Dataset entries:
+ + + + + + +

Definition parse_version (field value : string) : result ManifestError SemVersion :=
  ok_or (semver_parse value) (MeVersion field value).

Definition channel_matches (channel : Channel) (v : SemVersion) : bool :=
  str_is_empty (sv_build v)
  && match channel with Stable => str_is_empty (sv_pre v) | Canary => negb (str_is_empty (sv_pre v)) end.
Definition check_channel_version (document : string) (channel : Channel) (v : SemVersion) : result ManifestError () :=
  ensure (channel_matches channel v) (MeChannelVersion document channel (semver_to_string v)).

(** [Compatibility::validate] *)
Definition compatibility_validate (c : Compatibility) : result ManifestError () :=
  if (minimum_tap_version c =? 0) || (minimum_tap_version c >? maximum_tap_version c)
  then Err (MeCompatibility "invalid TAP version range")
  else
    _ ← parse_version "capabilityAbiVersion" (capability_abi_version c);
    _ ← parse_version "typesVersion" (types_version c);
    Ok ().

(** [ReleaseManifest::validate] *)
Definition manifest_validate (m : ReleaseManifest J) : result ManifestError () :=
  check_schema "release manifest" (rm_schema_version m) RELEASE_MANIFEST_SCHEMA_VERSION;;
  v ← parse_version "version" (rm_version m);
  check_channel_version "release manifest" (rm_channel m) v;;
  _ ← parse_version "minimumUpdaterVersion" (rm_minimum_updater_version m);
  check_commit (rm_source_commit m);;
  check_timestamp (rm_published_at m);;
  check_features (rm_required_features m);;
  compatibility_validate (rm_compatibility m);;
  match rm_assets m with [] => Err MeNoAssets | _ => assets_loop m (rm_assets m) [] end.

(** [ChannelPointer::validate] *)
Definition pointer_validate (p : ChannelPointer) : result ManifestError () :=
  check_schema "channel pointer" (cp_schema_version p) CHANNEL_POINTER_SCHEMA_VERSION;;
  v ← parse_version "version" (cp_version p);
  check_channel_version "channel pointer" (cp_channel p) v;;
  check_timestamp (cp_published_at p);;
  check_https (cp_manifest_url p) "manifestUrl";;
  ensure (negb (cp_manifest_byte_size p =? 0)) MeEmptyAsset;;
  check_sha256 (cp_manifest_sha256 p) "manifestSha256";;
  signature_validate (cp_manifest_signature p);;
  check_features (cp_required_features p).

(** ** Managed installations *)

Inductive InstallMethod := Installer | Upgrade.
Record InstallState := {
  is_schema_version : Z; is_active_version : string; is_previous_version : option string; is_channel : Channel;
  is_target : Target; is_install_method : InstallMethod; is_manifest_sha256 : string;
}.
Record ManagedLayout := { root : string }.
Inductive LayoutError :=
| NonAbsoluteRoot
| MissingHome
| LeSchema (actual : Z)
| LeVersion (field : string)
| SameVersion
| UnsupportedTarget
| LeManifestSha256
| LeChannelVersion.

(** [ManagedLayout::new], [from_environment] over the values of [TYSEL_HOME] and [HOME] *)
Definition layout_new (r : string) : result LayoutError ManagedLayout :=
  if negb (starts_with "/" r) then Err NonAbsoluteRoot else Ok {| root := r |}.
Definition from_environment (tysel_home home : option string) : result LayoutError ManagedLayout :=
  match (r ← tysel_home; if str_is_empty r then None else Some r) with
  | Some r => layout_new r
  | None => h ← ok_or home MissingHome; layout_new (join_path h ".tysel")
  end.

Definition versions_dir (l : ManagedLayout) : string := join_path (root l) "versions".
Definition version_dir (l : ManagedLayout) (v : SemVersion) : string :=
  join_path (versions_dir l) ("v" ++ semver_to_string v).
Definition version_bin_dir (l : ManagedLayout) (v : SemVersion) : string := join_path (version_dir l v) "bin".
Definition version_manifest (l : ManagedLayout) (v : SemVersion) : string :=
  join_path (version_dir l v) "release-manifest.json".
Definition active_bin_link (l : ManagedLayout) : string := join_path (root l) "bin".
Definition state_file (l : ManagedLayout) : string := join_path (root l) "state.json".
Definition upgrade_lock (l : ManagedLayout) : string := join_path (root l) "upgrade.lock".
Definition transaction_byte (c : ascii) : bool := is_ascii_alphanumeric c || Ascii.eqb c "-" || Ascii.eqb c "_".
Definition staging_dir (l : ManagedLayout) (transaction_id : string) : result LayoutError string :=
  if str_is_empty transaction_id || negb (str_all transaction_byte transaction_id)
  then Err (LeVersion "transaction ID")
  else Ok (join_path (join_path (root l) ".staging") transaction_id).
Definition active_bin_target (v : SemVersion) : string :=
  join_path (join_path "versions" ("v" ++ semver_to_string v)) "bin".

(** [InstallState::active_semver], [InstallState::validate] *)
Definition active_semver (s : InstallState) : result LayoutError SemVersion :=
  ok_or (semver_parse (is_active_version s)) (LeVersion "activeVersion").
Definition state_validate (s : InstallState) : result LayoutError () :=
  ensure (is_schema_version s =? INSTALL_STATE_SCHEMA_VERSION) (LeSchema (is_schema_version s));;
  active ← ok_or (semver_parse (is_active_version s)) (LeVersion "activeVersion");
  ensure (channel_matches (is_channel s) active) LeChannelVersion;;
  match is_previous_version s with
  | Some p =>
      previous ← ok_or (semver_parse p) (LeVersion "previousVersion");
      ensure (negb (bool_decide (active = previous))) SameVersion
  | None => Ok ()
  end;;
  ensure (negb (bool_decide (is_target s = Unsupported))) UnsupportedTarget;;
  ensure (is_lower_hex (is_manifest_sha256 s) 64) LeManifestSha256.

(** ** Loading: [serde_json::from_slice] is the argument, its errors of type [JE]. *)

Inductive LoadError (JE CE : Type) := LoadJson (e : JE) | LoadContract (e : CE).
Arguments LoadJson {JE CE} e.
Arguments LoadContract {JE CE} e.
(* ===== verification/Files.v ===== *)
(** * Files and their failures ([std::fs], as releases and upgrades use it)

    A tree maps paths to nodes. Every operation takes the next fault of the
    state: it works, fails without effect, or is torn half way, which only a
    write, a copy and a recursive removal can be. A process that dies has every
    later operation fail, so what holds after every list of faults also holds
    after a crash at any point. A missing parent, permissions and a full disk are
    faults too. The last component of a path may be a link, which reads follow. *)

From Stdlib Require Import ZArith Lia Ascii String.
From stdpp Require Import base tactics gmap strings list.
From S2P Require Import Prelude Bytes FsCap.
Open Scope Z_scope.

Inductive IoKind := NotFound | AlreadyExists | PermissionDenied | OtherIo.
#[global] Instance IoKind_eq_dec : EqDecision IoKind.
Proof. solve_decision. Defined.

(** [anyhow::Error]: a message of [ensure!] and [bail!], an error of [std::io] or of
    another library, and a context around an error. *)
Inductive Failure :=
| Bail (message : string)
| Io (kind : IoKind)
| Foreign (library : string)
| Context (what : string) (e : Failure).

Inductive Node := File (bytes : string) | Link (target : string) | Directory.
#[global] Instance Node_eq_dec : EqDecision Node.
Proof. solve_decision. Defined.

Abbreviation Tree := (gmap string Node).

(** A fault is never reported as [NotFound] or [AlreadyExists], which tell the truth
    about the path. *)
Inductive Fault := Works | Fails (denied : bool) | Torn (done : nat) (denied : bool).
Definition fault_kind (denied : bool) : IoKind := if denied then PermissionDenied else OtherIo.

Record Fs := { tree : Tree; faults : list Fault }.

Abbreviation IO A := (M Fs Failure A).

(** ** Steps *)

Definition next_fault : IO Fault := fun s =>
  match faults s with
  | [] => (Ok Works, s)
  | f :: fs => (Ok f, {| tree := tree s; faults := fs |})
  end.

Definition set_tree (t : Tree) : IO () := modify (fun s => {| tree := t; faults := faults s |}).
Definition get_tree : IO Tree := fun s => (Ok (tree s), s).

(** An operation on the tree: [act] answers, [torn] is what is left when it is torn. *)
Definition operation {A} (act : Tree -> result IoKind (A * Tree)) (torn : nat -> Tree -> Tree) : IO A :=
  f ← next_fault; t ← get_tree;
  match f with
  | Works =>
      match act t with
      | Ok (a, t') => set_tree t';; mret a
      | Err k => throw (Io k)
      end
  | Fails k => throw (Io (fault_kind k))
  | Torn n k => set_tree (torn n t);; throw (Io (fault_kind k))
  end.

Definition untorn (_ : nat) (t : Tree) : Tree := t.

(** [let _ = op], [.context(what)], [ensure!], [is_ok()] *)
Definition ignore {A} (op : IO A) : IO () := fun s => (Ok (), snd (op s)).
Definition context {A} (what : string) (op : IO A) : IO A := fun s =>
  match op s with (Ok a, s') => (Ok a, s') | (Err e, s') => (Err (Context what e), s') end.
Definition require (b : bool) (message : string) : IO () := if b then mret () else throw (Bail message).
Definition attempt {A} (op : IO A) : IO (result Failure A) := fun s =>
  match op s with (r, s') => (Ok r, s') end.
(** Values that are dropped when the operation returns early *)
Definition on_error {A} (cleanup : IO ()) (op : IO A) : IO A := fun s =>
  match op s with (Ok a, s') => (Ok a, s') | (Err e, s') => (Err e, snd (cleanup s')) end.
Definition some_or {A} (o : option A) (e : Failure) : IO A := lift (ok_or o e).

Definition newline : string := String (byte_of 10) EmptyString.

(** ** Paths *)

(** [p] is [base] or a path beneath it; the rest after [base]. *)
Definition beneath (base p : string) : option string :=
  match strip_prefix base p with
  | Some EmptyString => Some EmptyString
  | Some (String c rest) => if Ascii.eqb c "/" then Some (String c rest) else None
  | None => None
  end.

(** [Path::with_file_name], [Path::file_name] of a path that ends in a name *)
Definition with_file_name (p name : string) : string :=
  match rsplit_once "/" p with Some (dir, _) => dir ++ "/" ++ name | None => name end.
Definition file_name (p : string) : string := match rsplit_once "/" p with Some (_, name) => name | None => p end.
(** A string pushed onto the path: [OsString::push] *)
Definition sidecar_path (output suffix : string) : string := output ++ suffix.

(** ** Reading *)

(** The node a path names after links of its last component, as many as Linux follows. *)
Fixpoint resolve_link (fuel : nat) (t : Tree) (p : string) : option (string * Node) :=
  match fuel with
  | O => None
  | S fuel' =>
      match t !! p with
      | Some (Link target) => resolve_link fuel' t (if starts_with "/" target then target else with_file_name p target)
      | Some n => Some (p, n)
      | None => None
      end
  end.
Definition MAX_LINKS : nat := 40.

(** [fs::read] *)
Definition read_act (p : string) (t : Tree) : result IoKind (string * Tree) :=
  match resolve_link MAX_LINKS t p with
  | Some (_, File b) => Ok (b, t)
  | Some (_, _) => Err OtherIo
  | None => Err NotFound
  end.
Definition fs_read (p : string) : IO string := operation (read_act p) untorn.

(** [fs::metadata]: [is_file] and [len]; the length of a directory is not a file's. *)
Record Metadata := { is_file : bool; is_dir : bool; is_symlink : bool; file_len : Z }.
Definition metadata_of (n : Node) : Metadata :=
  match n with
  | File b => {| is_file := true; is_dir := false; is_symlink := false; file_len := len b |}
  | Directory => {| is_file := false; is_dir := true; is_symlink := false; file_len := 4096 |}
  | Link target => {| is_file := false; is_dir := false; is_symlink := true; file_len := len target |}
  end.
Definition fs_metadata (p : string) : IO Metadata :=
  operation (fun t => match resolve_link MAX_LINKS t p with Some (_, n) => Ok (metadata_of n, t) | None => Err NotFound end) untorn.
Definition fs_symlink_metadata (p : string) : IO Metadata :=
  operation (fun t => match t !! p with Some n => Ok (metadata_of n, t) | None => Err NotFound end) untorn.
(** [fs::read_link] *)
Definition fs_read_link (p : string) : IO string :=
  operation (fun t => match t !! p with Some (Link target) => Ok (target, t) | Some _ => Err OtherIo | None => Err NotFound end) untorn.
(** [Path::exists], [Path::is_file]: an error is [false]. *)
Definition path_exists (p : string) : IO bool :=
  r ← attempt (fs_metadata p); mret (is_ok r).
Definition path_is_file (p : string) : IO bool :=
  r ← attempt (fs_metadata p); mret (match r with Ok m => is_file m | Err _ => false end).

(** ** Writing *)

(** [OpenOptions::new().write(true).create_new(true).open] *)
Definition create_new (p : string) : IO () :=
  operation (fun t => match t !! p with Some _ => Err AlreadyExists | None => Ok ((), <[p := File ""]> t) end) untorn.
(** [write_all] on a file that was just created; torn, it holds a prefix. *)
Definition write_all (p bytes : string) : IO () :=
  operation (fun t => Ok ((), <[p := File bytes]> t)) (fun n t => <[p := File (str_take n bytes)]> t).
(** [sync_all]: nothing but a chance to fail *)
Definition sync_all : IO () := operation (fun t => Ok ((), t)) untorn.
(** [os::unix::fs::symlink] *)
Definition fs_symlink (target p : string) : IO () :=
  operation (fun t => match t !! p with Some _ => Err AlreadyExists | None => Ok ((), <[p := Link target]> t) end) untorn.
(** [fs::remove_file] *)
Definition fs_remove_file (p : string) : IO () :=
  operation (fun t => match t !! p with Some Directory => Err OtherIo | Some _ => Ok ((), delete p t) | None => Err NotFound end) untorn.
(** [fs::create_dir] *)
Definition fs_create_dir (p : string) : IO () :=
  operation (fun t => match t !! p with Some _ => Err AlreadyExists | None => Ok ((), <[p := Directory]> t) end) untorn.
(** [fs::create_dir_all]: every directory of the path that is missing, the outermost first *)
Fixpoint dir_prefixes (acc s : string) : list string :=
  match s with
  | EmptyString => [acc]
  | String c s' =>
      (if Ascii.eqb c "/" && negb (str_is_empty acc) then [acc] else []) ++ dir_prefixes (acc ++ String c "") s'
  end.
Definition ensure_dir (p : string) (t : Tree) : result IoKind Tree :=
  match t !! p with
  | Some (File _) => Err AlreadyExists
  | Some _ => Ok t
  | None => Ok (<[p := Directory]> t)
  end.
Fixpoint ensure_dirs (ps : list string) (t : Tree) : result IoKind Tree :=
  match ps with [] => Ok t | p :: ps' => t' ← ensure_dir p t; ensure_dirs ps' t' end.
Definition fs_create_dir_all (p : string) : IO () :=
  operation (fun t => t' ← ensure_dirs (dir_prefixes "" p) t; Ok ((), t'))
    (fun n t => match ensure_dirs (take n (dir_prefixes "" p)) t with Ok t' => t' | Err _ => t end).

(** [fs::remove_dir_all]: a link itself, a directory with all beneath it; torn, some
    of the entries are left. *)
Definition entries_beneath (p : string) (t : Tree) : list string :=
  filter (fun q => is_Some (beneath p q)) (map_to_list t).*1.
Definition delete_all (ps : list string) (t : Tree) : Tree := foldr delete t ps.
Definition fs_remove_dir_all (p : string) : IO () :=
  operation (fun t => match t !! p with
      | Some Directory => Ok ((), delete_all (entries_beneath p t) t)
      | Some (Link _) => Ok ((), delete p t)
      | Some (File _) => Err OtherIo
      | None => Err NotFound
      end)
    (fun n t => match t !! p with
      | Some Directory => delete_all (take n (filter (fun q => q <> p) (entries_beneath p t))) t
      | _ => t
      end).

(** [fs::rename]: a file or a link takes the place of another, a directory moves with
    all beneath it onto a path that is free or an empty directory. *)
Definition move_tree (a b : string) (t : Tree) : Tree :=
  list_to_map (omap (fun '(p, n) => r ← beneath a p; Some (b ++ r, n)%string) (map_to_list t))
  ∪ delete_all (entries_beneath a t) t.
Definition rename_act (a b : string) (t : Tree) : result IoKind (() * Tree) :=
  match t !! a with
  | None => Err NotFound
  | Some Directory =>
      match t !! b with
      | None => Ok ((), move_tree a b t)
      | Some Directory => if bool_decide (entries_beneath b t = [b]) then Ok ((), move_tree a b t) else Err OtherIo
      | Some _ => Err OtherIo
      end
  | Some n =>
      match t !! b with
      | Some Directory => Err OtherIo
      | _ => Ok ((), <[b := n]> (delete a t))
      end
  end.
Definition fs_rename (a b : string) : IO () := operation (rename_act a b) untorn.

(** [fs::copy] of a file, through a link at its destination, whose parent is no file;
    torn, the copy holds a prefix. *)
Definition in_file (b : string) (t : Tree) : bool :=
  match rsplit_once "/" b with Some (d, _) => match t !! d with Some (File _) => true | _ => false end | None => false end.
Definition copy_act (cut : string -> string) (a b : string) (t : Tree) : result IoKind (() * Tree) :=
  '(bytes, _) ← read_act a t;
  if in_file b t then Err OtherIo
  else match resolve_link MAX_LINKS t b with
  | Some (q, File _) => Ok ((), <[q := File (cut bytes)]> t)
  | Some (_, _) => Err OtherIo
  | None => match t !! b with None => Ok ((), <[b := File (cut bytes)]> t) | Some _ => Err OtherIo end
  end.
Definition fs_copy (a b : string) : IO () :=
  operation (copy_act (fun s => s) a b)
    (fun n t => match copy_act (str_take n) a b t with Ok (_, t') => t' | Err _ => t end).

+ + + + + + +

- _Exercise aim_
Copy every line from the records above that contains the word "filter".

- _Exercise solution_
  filter (fun q => is_Some (beneath p q)) (map_to_list t).*1.
      | Some Directory => delete_all (take n (filter (fun q => q <> p) (entries_beneath p t))) t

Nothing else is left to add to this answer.